Nine people died after receiving influenza vaccinations in Japan in fiscal 2003, government officials said Thursday.
Around 14.6 million flu vaccines were administered in Japan in fiscal 2003, up from 10.4 million a year earlier, following the outbreak of severe acute respiratory syndrome in the first half of last year, according to officials of the Health, Labor and Welfare Ministry.
Although no specific relationship has been confirmed between the deaths and the vaccination, the ministry has created a panel of experts to investigate the possible side effects of the vaccine and publish an annual report on the matter, they said.
The ministry began recording the deaths of flu-vaccinated people in fiscal 2000. It said three died in fiscal 2000, four in fiscal 2001 and five in fiscal 2002.
Vaccine harms people
It has been confirmed that 12 people have suffered brain and spinal inflammation over the past decade after being vaccinated against Japanese encephalitis, health ministry sources said Thursday.

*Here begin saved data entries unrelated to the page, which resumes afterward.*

(** * ArcadeHub: the persistence layer of [db.py]

    A shallow embedding of the database helper module: the four tables
    (users, friends, leaderboard, achievements) as lists of rows in rowid
    order, every helper of [db.py] as a function on the world it reads and
    writes, and the SQL statements by their meaning on those lists.

    Modelling conventions.
    - The store is the one left by [init_db]: the [status] and [reason]
      columns exist, so the [sqlite3.OperationalError] handlers of the
      friend helpers are never entered.
    - Rows are never deleted, so the [id INTEGER PRIMARY KEY] of a row is
      its position in the table; it is only ever read by existence checks
      and is not stored.
    - [datetime.utcnow().isoformat()] reads the clock.  The world carries
      an oracle [utc] and the number [ticks] of reads made so far: the
      n-th read returns [utc n].  Nothing is assumed about the oracle.
    - Usernames, game names and keys are strings; scores are Python
      integers ([Z]); values are assumed to stay within what SQLite stores.
    - SQLite keeps INTEGER sums in 64 bits: [SUM] fails with "integer
      overflow" once a running sum leaves that range, and the helper that
      issued the query raises [sqlite3.OperationalError].  Helpers that run
      a [SUM] therefore yield an [outcome].  A [LIMIT] of 0 ends a query
      before any row is visited.
    - A [SELECT] without an aggregate lists rows in rowid order before its
      [ORDER BY] is applied; [ORDER BY] is a stable sort.  SQL leaves the
      order of ties and of groups open: no theorem below depends on it. *)

From Stdlib Require Import ZArith List String Ascii Bool Lia.
From Stdlib Require Import Sorting.Sorted Sorting.Permutation DecimalString.
Import ListNotations.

The Health, Labor and Welfare Ministry plans to ask vaccine makers to employ a safer production method; some researchers say the illness — acute disseminated encephalomyelitis (ADEM) — originates from mouse brain tissue used to cultivate the virus.
The disease causes acute inflammation in parts of the brain and spinal cord, generating symptoms such as headaches and impaired consciousness. Some of the vaccinated people suffered aftereffects such as limb paralysis and disruption to their sense of touch, the sources said.
Of the 12, four were children aged 3 to 15 who developed the symptoms after being vaccinated last year.